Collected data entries
^^^^^^^^

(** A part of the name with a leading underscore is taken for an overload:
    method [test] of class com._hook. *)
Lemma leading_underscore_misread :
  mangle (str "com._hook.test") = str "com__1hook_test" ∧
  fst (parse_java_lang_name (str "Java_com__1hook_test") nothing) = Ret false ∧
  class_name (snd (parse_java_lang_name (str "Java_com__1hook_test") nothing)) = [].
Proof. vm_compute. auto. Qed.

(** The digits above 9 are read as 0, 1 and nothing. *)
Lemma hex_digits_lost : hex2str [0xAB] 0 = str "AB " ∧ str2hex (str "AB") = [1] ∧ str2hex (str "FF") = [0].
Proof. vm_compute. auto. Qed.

^^^^^^^^

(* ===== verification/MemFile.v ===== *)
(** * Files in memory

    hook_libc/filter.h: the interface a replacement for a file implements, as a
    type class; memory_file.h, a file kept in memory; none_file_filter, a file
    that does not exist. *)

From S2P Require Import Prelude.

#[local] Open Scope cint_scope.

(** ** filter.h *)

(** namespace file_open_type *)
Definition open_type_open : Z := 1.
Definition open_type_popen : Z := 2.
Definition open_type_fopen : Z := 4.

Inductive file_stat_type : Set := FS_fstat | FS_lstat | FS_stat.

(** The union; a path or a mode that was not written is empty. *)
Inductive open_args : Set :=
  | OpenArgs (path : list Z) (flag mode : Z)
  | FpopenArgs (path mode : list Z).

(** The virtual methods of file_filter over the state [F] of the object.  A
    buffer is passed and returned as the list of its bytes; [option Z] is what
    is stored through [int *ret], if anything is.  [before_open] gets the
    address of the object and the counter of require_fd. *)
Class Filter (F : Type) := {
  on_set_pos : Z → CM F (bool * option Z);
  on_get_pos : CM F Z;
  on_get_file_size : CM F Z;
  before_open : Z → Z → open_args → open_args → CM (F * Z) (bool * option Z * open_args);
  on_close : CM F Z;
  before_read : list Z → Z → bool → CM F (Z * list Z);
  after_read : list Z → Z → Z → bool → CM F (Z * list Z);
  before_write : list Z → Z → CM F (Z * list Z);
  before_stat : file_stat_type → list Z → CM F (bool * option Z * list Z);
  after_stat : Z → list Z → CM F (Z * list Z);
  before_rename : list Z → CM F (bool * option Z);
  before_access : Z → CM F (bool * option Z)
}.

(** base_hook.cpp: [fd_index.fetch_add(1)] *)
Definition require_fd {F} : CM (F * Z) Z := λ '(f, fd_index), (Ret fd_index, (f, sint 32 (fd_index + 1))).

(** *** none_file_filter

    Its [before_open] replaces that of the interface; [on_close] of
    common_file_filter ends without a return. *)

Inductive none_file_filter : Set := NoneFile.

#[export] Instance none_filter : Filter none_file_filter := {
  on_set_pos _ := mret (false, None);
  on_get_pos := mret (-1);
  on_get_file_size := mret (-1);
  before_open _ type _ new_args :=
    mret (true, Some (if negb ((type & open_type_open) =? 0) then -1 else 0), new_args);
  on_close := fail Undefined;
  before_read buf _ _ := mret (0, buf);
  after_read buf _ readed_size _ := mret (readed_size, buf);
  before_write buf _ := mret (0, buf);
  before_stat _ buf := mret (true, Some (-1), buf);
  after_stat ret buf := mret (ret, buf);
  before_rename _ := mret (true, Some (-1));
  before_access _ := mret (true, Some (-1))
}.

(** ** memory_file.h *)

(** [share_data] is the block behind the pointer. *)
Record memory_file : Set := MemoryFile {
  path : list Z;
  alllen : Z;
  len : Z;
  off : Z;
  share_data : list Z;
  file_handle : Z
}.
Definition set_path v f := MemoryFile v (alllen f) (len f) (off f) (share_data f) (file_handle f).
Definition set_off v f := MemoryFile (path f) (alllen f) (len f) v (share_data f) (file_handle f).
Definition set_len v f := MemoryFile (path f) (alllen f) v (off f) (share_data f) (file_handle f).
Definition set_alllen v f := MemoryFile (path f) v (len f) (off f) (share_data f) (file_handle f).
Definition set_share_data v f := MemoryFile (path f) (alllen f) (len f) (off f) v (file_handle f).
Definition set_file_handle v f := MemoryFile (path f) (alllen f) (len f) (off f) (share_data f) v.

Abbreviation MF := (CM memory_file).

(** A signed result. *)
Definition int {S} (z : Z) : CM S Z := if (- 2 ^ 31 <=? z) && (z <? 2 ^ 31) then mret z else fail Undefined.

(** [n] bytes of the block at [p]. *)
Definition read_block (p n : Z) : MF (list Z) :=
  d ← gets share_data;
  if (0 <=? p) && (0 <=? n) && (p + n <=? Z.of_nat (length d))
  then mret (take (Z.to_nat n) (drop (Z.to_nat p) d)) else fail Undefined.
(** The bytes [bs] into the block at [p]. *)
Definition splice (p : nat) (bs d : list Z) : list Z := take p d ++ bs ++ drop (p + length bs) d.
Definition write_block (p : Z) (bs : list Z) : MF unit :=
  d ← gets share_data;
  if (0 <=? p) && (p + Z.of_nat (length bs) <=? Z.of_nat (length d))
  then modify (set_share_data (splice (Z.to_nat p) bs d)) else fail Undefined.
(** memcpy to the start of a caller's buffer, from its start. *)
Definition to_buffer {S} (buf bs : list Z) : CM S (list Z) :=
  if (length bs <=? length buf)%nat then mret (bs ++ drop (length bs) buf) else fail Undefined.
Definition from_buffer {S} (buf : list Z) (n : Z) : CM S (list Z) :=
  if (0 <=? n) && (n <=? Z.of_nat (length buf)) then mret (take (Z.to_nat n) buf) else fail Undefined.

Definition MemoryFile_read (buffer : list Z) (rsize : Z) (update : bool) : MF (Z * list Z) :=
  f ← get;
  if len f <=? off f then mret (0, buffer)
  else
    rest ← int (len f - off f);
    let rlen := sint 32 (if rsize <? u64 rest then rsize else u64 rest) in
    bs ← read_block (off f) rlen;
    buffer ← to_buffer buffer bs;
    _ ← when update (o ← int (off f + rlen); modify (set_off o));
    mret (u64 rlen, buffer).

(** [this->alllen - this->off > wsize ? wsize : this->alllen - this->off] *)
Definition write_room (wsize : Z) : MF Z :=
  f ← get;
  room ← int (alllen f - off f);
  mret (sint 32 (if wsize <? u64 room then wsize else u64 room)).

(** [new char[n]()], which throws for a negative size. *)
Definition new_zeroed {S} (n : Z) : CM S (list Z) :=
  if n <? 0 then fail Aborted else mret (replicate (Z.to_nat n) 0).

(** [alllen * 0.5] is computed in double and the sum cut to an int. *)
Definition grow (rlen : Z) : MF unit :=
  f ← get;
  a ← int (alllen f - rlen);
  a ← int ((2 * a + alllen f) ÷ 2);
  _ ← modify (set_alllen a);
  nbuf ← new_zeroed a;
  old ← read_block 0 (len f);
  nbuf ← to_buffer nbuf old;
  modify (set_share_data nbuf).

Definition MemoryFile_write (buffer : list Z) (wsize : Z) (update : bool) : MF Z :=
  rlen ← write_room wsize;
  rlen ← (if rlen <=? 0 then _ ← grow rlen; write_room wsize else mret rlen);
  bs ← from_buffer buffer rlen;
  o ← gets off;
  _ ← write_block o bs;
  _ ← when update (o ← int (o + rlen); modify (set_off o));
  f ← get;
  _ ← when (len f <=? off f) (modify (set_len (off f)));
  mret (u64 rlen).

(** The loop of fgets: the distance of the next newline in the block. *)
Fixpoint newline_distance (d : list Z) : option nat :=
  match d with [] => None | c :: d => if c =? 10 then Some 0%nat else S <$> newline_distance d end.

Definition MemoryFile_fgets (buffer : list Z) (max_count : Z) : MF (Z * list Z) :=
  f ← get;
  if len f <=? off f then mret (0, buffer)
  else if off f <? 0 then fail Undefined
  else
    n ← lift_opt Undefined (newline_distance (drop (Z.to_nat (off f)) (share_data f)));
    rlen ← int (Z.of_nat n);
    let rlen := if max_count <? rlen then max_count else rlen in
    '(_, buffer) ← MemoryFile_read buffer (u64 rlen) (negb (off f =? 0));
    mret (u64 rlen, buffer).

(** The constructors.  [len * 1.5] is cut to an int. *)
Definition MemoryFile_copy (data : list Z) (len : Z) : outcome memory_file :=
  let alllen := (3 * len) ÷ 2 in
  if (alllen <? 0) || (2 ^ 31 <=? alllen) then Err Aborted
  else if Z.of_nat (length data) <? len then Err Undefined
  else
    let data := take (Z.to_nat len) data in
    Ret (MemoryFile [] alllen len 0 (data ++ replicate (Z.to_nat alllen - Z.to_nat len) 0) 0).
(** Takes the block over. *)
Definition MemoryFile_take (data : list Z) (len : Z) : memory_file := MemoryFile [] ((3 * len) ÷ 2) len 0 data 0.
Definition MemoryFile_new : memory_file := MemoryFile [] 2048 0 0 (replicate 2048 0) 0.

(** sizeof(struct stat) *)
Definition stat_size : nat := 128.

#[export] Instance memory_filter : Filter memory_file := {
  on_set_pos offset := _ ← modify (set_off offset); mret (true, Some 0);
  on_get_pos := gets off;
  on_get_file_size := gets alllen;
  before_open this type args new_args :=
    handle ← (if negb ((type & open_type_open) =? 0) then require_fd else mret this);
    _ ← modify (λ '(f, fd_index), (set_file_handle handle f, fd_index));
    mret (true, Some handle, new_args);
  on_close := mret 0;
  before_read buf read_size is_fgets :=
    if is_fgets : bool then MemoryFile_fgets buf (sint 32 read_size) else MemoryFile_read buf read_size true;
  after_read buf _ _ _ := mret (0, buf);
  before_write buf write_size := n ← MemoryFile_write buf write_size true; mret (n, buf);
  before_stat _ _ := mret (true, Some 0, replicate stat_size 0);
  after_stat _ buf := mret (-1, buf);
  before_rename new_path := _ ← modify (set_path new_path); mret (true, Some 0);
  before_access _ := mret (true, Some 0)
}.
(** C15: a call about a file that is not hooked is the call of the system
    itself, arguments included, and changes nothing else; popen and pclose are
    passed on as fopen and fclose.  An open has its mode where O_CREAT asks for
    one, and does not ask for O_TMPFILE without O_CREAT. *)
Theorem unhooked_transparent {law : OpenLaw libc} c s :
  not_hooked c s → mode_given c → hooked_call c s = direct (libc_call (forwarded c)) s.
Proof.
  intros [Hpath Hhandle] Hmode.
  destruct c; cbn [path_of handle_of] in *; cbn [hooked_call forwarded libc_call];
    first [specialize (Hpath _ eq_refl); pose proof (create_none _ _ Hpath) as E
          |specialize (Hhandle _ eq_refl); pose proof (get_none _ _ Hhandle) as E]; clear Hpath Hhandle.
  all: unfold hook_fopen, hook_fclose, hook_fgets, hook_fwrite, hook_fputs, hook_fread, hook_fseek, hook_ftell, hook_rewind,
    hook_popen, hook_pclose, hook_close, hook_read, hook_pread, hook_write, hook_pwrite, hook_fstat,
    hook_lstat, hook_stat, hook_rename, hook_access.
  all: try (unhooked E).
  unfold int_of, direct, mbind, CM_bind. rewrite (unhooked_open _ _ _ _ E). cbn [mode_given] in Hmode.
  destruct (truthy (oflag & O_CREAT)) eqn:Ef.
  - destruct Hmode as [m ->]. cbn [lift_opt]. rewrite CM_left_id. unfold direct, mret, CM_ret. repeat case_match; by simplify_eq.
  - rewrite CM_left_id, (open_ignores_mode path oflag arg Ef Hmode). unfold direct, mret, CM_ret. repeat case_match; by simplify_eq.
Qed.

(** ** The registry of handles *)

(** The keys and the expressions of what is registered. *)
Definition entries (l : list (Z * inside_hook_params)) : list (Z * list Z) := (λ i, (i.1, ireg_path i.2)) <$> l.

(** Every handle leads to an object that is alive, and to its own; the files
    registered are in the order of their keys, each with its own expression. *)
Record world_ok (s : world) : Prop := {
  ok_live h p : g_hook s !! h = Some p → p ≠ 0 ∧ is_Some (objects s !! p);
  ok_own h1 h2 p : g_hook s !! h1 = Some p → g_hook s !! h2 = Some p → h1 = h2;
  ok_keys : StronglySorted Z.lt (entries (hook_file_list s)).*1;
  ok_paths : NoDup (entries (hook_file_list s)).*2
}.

^^^^^^^^

Your goal
Among the records above, only the lines between the line holding "on_close : CM F Z;" and the line holding "before_stat _ buf", inclusive, are to be output, exactly as written.

Written reply
  on_close : CM F Z;
  before_read : list Z → Z → bool → CM F (Z * list Z);
  after_read : list Z → Z → Z → bool → CM F (Z * list Z);
  before_write : list Z → Z → CM F (Z * list Z);
  before_stat : file_stat_type → list Z → CM F (bool * option Z * list Z);
  after_stat : Z → list Z → CM F (Z * list Z);
  before_rename : list Z → CM F (bool * option Z);
  before_access : Z → CM F (bool * option Z)
}.

(** base_hook.cpp: [fd_index.fetch_add(1)] *)
Definition require_fd {F} : CM (F * Z) Z := λ '(f, fd_index), (Ret fd_index, (f, sint 32 (fd_index + 1))).

(** *** none_file_filter

    Its [before_open] replaces that of the interface; [on_close] of
    common_file_filter ends without a return. *)

Inductive none_file_filter : Set := NoneFile.

#[export] Instance none_filter : Filter none_file_filter := {
  on_set_pos _ := mret (false, None);
  on_get_pos := mret (-1);
  on_get_file_size := mret (-1);
  before_open _ type _ new_args :=
    mret (true, Some (if negb ((type & open_type_open) =? 0) then -1 else 0), new_args);
  on_close := fail Undefined;
  before_read buf _ _ := mret (0, buf);
  after_read buf _ readed_size _ := mret (readed_size, buf);
  before_write buf _ := mret (0, buf);
  before_stat _ buf := mret (true, Some (-1), buf);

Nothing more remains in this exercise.